There's a gazillion use cases for these things in business that aren't even beginning to be tapped yet. Demand for tokens should be practically unlimited for many years to come. Some of those ideas won't be financially viable but a lot will.
Consider how much software is out there that can now be translated into every (human) language continuously, opening up new customers and markets that were previously being ignored due to the logistical complexity and cost of hiring human translation teams. Inferencing that stuff is a no brainer but there's a lot of workflow and integration needed first which takes time.
Perhaps surprisingly considering the current stratospheric prices of GPUs, the performance-per-dollar of compute is still rising faster than exponentially. In a handful years it will be cheap to train something as powerful as the models that cost millions to train today. Algorithmic efficiencies also stack up an make it cheaper to build and serve older models even on the same hardware.
It’s underappreciated that we would already be in a pretty absurdly wild tech trajectory just due to compute hyperabundance even without AI.
Not at all, otherwise models with knowledge cutoffs of six months to a year ago (all current SOTA models) would be useless. Current information is fed into the model as part of the prompt. This is why they use web search.
The main reason they train new models is to make them bigger and better using the latest training techniques, not to update them with the latest knowledge.
I'm trying to avoid getting into the habit of asking LLMs about current events, or really any events. Or really facts at all.
I think LLMs work best when you give it data, and ask it to try make sense of it, or find something interesting, or some problem. To see something I can't see, then I can go back and go back to the original data and make sure its true.
There are a number of techniques to modify a model post-training. Some of those techniques allow adding current events to the model's "knowledge" without having to do an entire from-scratch training run,
saving money.
The models get more efficient every year and consumer chips get more capable every year. A GPT-5 level model will be on every phone running locally in 5 years.

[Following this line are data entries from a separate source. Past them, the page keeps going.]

(** Stopping a service and starting it again leaves two threads that run it:
    the stop does not end the first, and the start does not know of it. *)
Theorem scm_restart_two_threads s m ext Name i v s1 s2 s3 :
  scm_wf s m ext → find_service Name (g_Services s) = Some i → g_Services s !! i = Some v → CurrentState v = SERVICE_STOPPED →
  Start Name s = Ok (STATUS_SUCCESS, s1) → ScmStopService Name s1 = Ok (STATUS_SUCCESS, s2) →
  Start Name s2 = Ok (STATUS_SUCCESS, s3) →
  ∃ t1 t2 e1 e2, t1 ≠ t2 ∧ EThreads (scm_ps s3) !! t1 = Some e1 ∧ EThreads (scm_ps s3) !! t2 = Some e2 ∧
    StartRoutine e1 = thread_routine ∧ StartRoutine e2 = thread_routine ∧
    StartContext e1 = svc_addr services_base i ∧ StartContext e2 = svc_addr services_base i ∧
    t1 ∈ KiReadyListHead (ps_sched (scm_ps s3)) ∧ t2 ∈ KiReadyListHead (ps_sched (scm_ps s3)).
Proof.
  intros Hwf Hf Hi Hst Hr1 Hr2 Hr3. pose proof (lookup_lt_Some _ _ _ Hi) as Hilt.
  destruct (proj2 (start_run s m ext Name i v Hwf Hf Hi) Hst) as (st & s1' & ext1 & H1 & Hwf1 & _ & Hs1 & _).
  rewrite Hr1 in H1. injection H1 as <- <-. destruct Hs1 as [[Hbad _]|(_ & t1 & p1 & Hc1 & Hl1)]; [discriminate Hbad|].
  set (w := with_state SERVICE_RUNNING (with_thread t1 v)) in *.
  assert (Hf1 : find_service Name (g_Services s1) = Some i) by (rewrite Hl1, (find_service_insert _ _ _ v); done).
  assert (Hi1 : g_Services s1 !! i = Some w) by (rewrite Hl1; by apply list_lookup_insert_eq).
  rewrite (stop_run s1 m ext1 Name i w Hwf1 Hf1 Hi1) in Hr2. injection Hr2 as <-.
  set (s2 := set_g_Services _ s1) in *. assert (Hlen1 : (i < length (g_Services s1))%nat) by by eapply lookup_lt_Some.
  assert (Hwf2 : scm_wf s2 m ext1) by (apply scm_wf_svc; [done|rewrite length_insert; apply Hwf1]).
  destruct (proj2 (start_run s2 m ext1 Name i (with_state SERVICE_STOPPED w) Hwf2
    ltac:(etrans; [apply (find_service_insert _ _ _ w); done|exact Hf1]) ltac:(by apply list_lookup_insert_eq)) eq_refl)
    as (st & s3' & ext3 & H3 & _ & _ & Hs3 & _).
  rewrite Hr3 in H3. injection H3 as <- <-. destruct Hs3 as [[Hbad _]|(_ & t2 & p2 & Hc2 & _)]; [discriminate Hbad|].
  change (scm_ps s2) with (scm_ps s1) in Hc2.
  assert (Hne : t1 ≠ t2).
  { intros ->. pose proof (tc_fresh _ _ _ _ _ _ _ _ Hc2) as Hn. destruct (tc_thread _ _ _ _ _ _ _ _ Hc1) as (? & ? & Ht & _). congruence. }
  eexists t1, t2, _, _. split; [done|].
  rewrite (tc_eth _ _ _ _ _ _ _ _ Hc2), lookup_insert_ne, (tc_eth _ _ _ _ _ _ _ _ Hc1), lookup_insert_eq by done.
  split; [reflexivity|]. split; [apply lookup_insert_eq|].
  rewrite (tc_ready _ _ _ _ _ _ _ _ Hc2), (tc_ready _ _ _ _ _ _ _ _ Hc1). split_and!; try done.
  - apply elem_of_app. left. apply elem_of_app. right. left.
  - apply elem_of_app. right. left.
Qed.
(** ** Starting at boot *)

Definition unique_names (l : list SCM_SERVICE) : Prop := ∀ i j v w, l !! i = Some v → l !! j = Some w →
  SInUse v = true → SInUse w = true → cstr (SName v) = cstr (SName w) → i = j.

Lemma unique_find l i v : unique_names l → l !! i = Some v → SInUse v = true → find_service (SName v) l = Some i.
Proof.
  intros Hu Hi Hv. rewrite find_service_spec. apply first_idx_Some. split.
  - exists v. split; [done|]. unfold named_svc. rewrite Hv. by apply bool_decide_eq_true.
  - intros j w Hj Hw. unfold named_svc. destruct (SInUse w) eqn:Hw'; [|done]. apply bool_decide_eq_false.
    intros Heq. rewrite (Hu i j v w Hi Hw Hv Hw' Heq) in Hj. lia.
Qed.

Lemma unique_insert l i v w :
  unique_names l → l !! i = Some v → SName w = SName v → SInUse w = SInUse v → unique_names (<[i := w]> l).
Proof.
  intros Hu Hi Hn Hb j k x y Hj Hk Hx Hy Heq.
  assert (H : ∀ j x, (<[i := w]> l) !! j = Some x → SInUse x = true →
    ∃ x', l !! j = Some x' ∧ SInUse x' = true ∧ cstr (SName x') = cstr (SName x)).
  { clear -Hi Hn Hb. intros j x [(-> & <- & _)|[_ Hj]]%list_lookup_insert_Some Hx; [|by exists x].
    exists v. by rewrite <- Hb, <- Hn. }
  destruct (H j x Hj Hx) as (x' & Hj' & Hx' & Ex), (H k y Hk Hy) as (y' & Hk' & Hy' & Ey).
  apply (Hu j k x' y'); try done. congruence.
Qed.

I run models for coding on my own machines. They’re a trivial expense compared to what I earn from the work I do.
The “at a loss” scenario comes from (1) training costs and (2) companies selling tokens below market to get market share. Neither of those imply that people won’t run models in future. Training new frontier-class models could potentially become an issue, but even that seems unlikely given what these models are capable of.
It's unclear if people would pay the price to use them if they were not below market.

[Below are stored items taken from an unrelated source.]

(* ===== verification/RamFs.v ===== *)
(** * RamFs: the FAT16 RAM disk and the file calls on it (src/fs/fs.c)

    The disk is the bytes from [RamDiskBase] on, so that the table, the root
    directory and the data area are what the layout makes of them, overlaps
    included.  A file object points at its directory entry, here its index. *)

From S2P Require Import Prelude Irql Rtl Pool Ob.

#[local] Open Scope Z_scope.

Definition STATUS_DISK_FULL := 0xC000017F.
Definition STATUS_NO_SUCH_FILE := 0xC000000F.
Definition STATUS_END_OF_FILE := 0xC0000011.
Definition STATUS_DEVICE_DATA_ERROR := 0xC000009C.

Definition RAMDISK_SECTOR_SIZE := 512.
Definition FAT16_ATTR_VOLUME_ID := 0x08.
Definition FAT16_ATTR_ARCHIVE := 0x20.
Definition IO_TYPE_FILE := 0x4649.
Definition TAG_PROC := 0x636F7250.
Definition TAG_NAME := 0x656D614E.
Definition FS_MAX_FILES : nat := 64.
Definition sizeof_FAT16_DIR_ENTRY := 30.
Definition sizeof_FILE_OBJECT := 56.

(** ** Bytes *)

Definition rd16 (o : Z) (d : Z → Z) : Z := d o + 256 * d (o + 1).
Definition rd32 (o : Z) (d : Z → Z) : Z := rd16 o d + 65536 * rd16 (o + 2) d.
Definition put_bytes (o : Z) (bs : list Z) (d : Z → Z) : Z → Z := λ a,
  if (o <=? a) && (a <? o + Z.of_nat (length bs)) then default 0 (bs !! Z.to_nat (a - o)) else d a.
Definition get_bytes (o : Z) (n : nat) (d : Z → Z) : list Z := (λ k, d (o + k)) <$> seqZ 0 (Z.of_nat n).
Definition bytes16 (v : Z) : list Z := [v mod 256; v / 256 mod 256].
Definition bytes32 (v : Z) : list Z := bytes16 (v mod 65536) ++ bytes16 (v / 65536 mod 65536).

(** The fields of FAT16_BPB the code uses. *)
Record FAT16_BPB := mkBpb {
  SectorsPerCluster : Z;
  ReservedSectors : Z;
  RootEntryCount : Z;
  SectorsPerFAT : Z;
  TotalSectors16 : Z;
  TotalSectors32 : Z
}.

I have access to quite a few models, and I use them here and there. They are sort of useful, sometimes. But I don't pay directly for any of them. Honestly, I wouldn't.
Ok, running them locally, that's definitely a thing.

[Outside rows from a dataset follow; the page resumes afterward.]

(* ===== verification/Pe.v ===== *)
(** * Pe: the image loader (src/ke/pe.c, src/include/nt/pe.h)

    PE images are read and built in virtual memory, whose bytes are [vm]; a byte
    can be reached when the page tables of MmPte translate its page, and an
    access that cannot is not defined.  Pages come from the page allocator and
    are mapped by MmMapPage; module records and temporary names come from the
    pool over the same pages. *)

From S2P Require Import Prelude Irql Rtl MmPfn MmPte Disk Pool.

#[local] Open Scope Z_scope.

Definition STATUS_INVALID_IMAGE_FORMAT := 0xC000007B.
Definition IMAGE_DOS_SIGNATURE := 0x5A4D.
Definition IMAGE_NT_SIGNATURE := 0x4550.
Definition IMAGE_FILE_MACHINE_AMD64 := 0x8664.
Definition PE32_PLUS := 0x20B.
Definition sizeof_IMAGE_DOS_HEADER := 64.
Definition sizeof_IMAGE_NT_HEADERS := 264.
Definition sizeof_IMAGE_FILE_HEADER := 20.
Definition sizeof_IMAGE_SECTION_HEADER := 40.
Definition sizeof_IMAGE_IMPORT_DESCRIPTOR := 20.
Definition sizeof_PE_MODULE := 40.
Definition IMAGE_DIRECTORY_ENTRY_EXPORT := 0.
Definition IMAGE_DIRECTORY_ENTRY_IMPORT := 1.
Definition IMAGE_DIRECTORY_ENTRY_BASERELOC := 5.
Definition IMAGE_REL_BASED_DIR64 := 10.
Definition IMAGE_SCN_CNT_CODE := 0x20.
Definition IMAGE_SCN_CNT_INITIALIZED_DATA := 0x40.
Definition IMAGE_ORDINAL_FLAG64 := 0x8000000000000000.
Definition TAG_EPM0 := 0x65706D30.

Record PE_IMAGE := mkImage {
  ImageBase : Z;
  MappedBase : Z;
  EntryPoint : Z;
  ImageSize : Z;
  NumberOfSections : Z;
  Sections : Z;
  Imports : Z;
  IsExe : bool
}.
(** The name of a module is absent when it was registered without one, or when
    there was no memory for it. *)
Record PE_MODULE := mkModule { ModName : option UNICODE_STRING; ModImage : Z }.

Record PE_STATE := mkPe {
  pe_pool : POOL_STATE;
  vm : Z → Z;
  Images : gmap Z PE_IMAGE;
  ModuleListHead : list (Z * PE_MODULE);
  ModuleListLock_ : Z
}.
Definition set_pe_pool (p : POOL_STATE) (s : PE_STATE) : PE_STATE := mkPe p (vm s) (Images s) (ModuleListHead s) (ModuleListLock_ s).
Definition set_vm (v : Z → Z) (s : PE_STATE) : PE_STATE := mkPe (pe_pool s) v (Images s) (ModuleListHead s) (ModuleListLock_ s).
Definition set_Images (m : gmap Z PE_IMAGE) (s : PE_STATE) : PE_STATE := mkPe (pe_pool s) (vm s) m (ModuleListHead s) (ModuleListLock_ s).
Definition set_ModuleListHead (l : list (Z * PE_MODULE)) (s : PE_STATE) : PE_STATE := mkPe (pe_pool s) (vm s) (Images s) l (ModuleListLock_ s).
Definition set_ModuleListLock (v : Z) (s : PE_STATE) : PE_STATE := mkPe (pe_pool s) (vm s) (Images s) (ModuleListHead s) v.

#[global] Instance PE_HasPcr : HasPcr PE_STATE.
Proof.
  refine {| pcr := λ s, pcr (pe_pool s); set_pcr := λ k s, set_pe_pool (set_pcr k (pe_pool s)) s |}.
  - done.
  - done.
  - by intros [[[]]].
Defined.
Definition ModuleListLock : SpinLock PE_STATE.
Proof. refine (mkSpinLock ModuleListLock_ set_ModuleListLock _ _ _ _ _ _); [done..|by intros []|done]. Defined.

But then, without this huge financial and tech bubble that's driven by these huge companies:
1/ will those models evolve, or new models appear, for a fraction of the cost of building them today?
2/ will GPU (or their replacement) also cost a fraction of what they cost today, so that they are still integrated in end-user processors, so that those model can run efficiently?
Given the popularity and activity and pace of innovation seen on /r/LocalLLaMa, I do think models will keep improving. Likely not at the same pace as they are today, but those people love tinkering but it's mostly enthusiasts with a budget for a fancy setup in a garage, independent researchers and smaller businesses doing research there.
These people won't sit still and models will keep getting better as well as cheaper to run.
No-one on LocalLlama is training their own models. They’re working with foundation models like Llama from Meta and tweaking them in various ways: fine tuning, quantizing, RAG, etc. There’s a limit to how much improvement can be made like that. The basic capabilities of the foundation model still constrain what’s possible.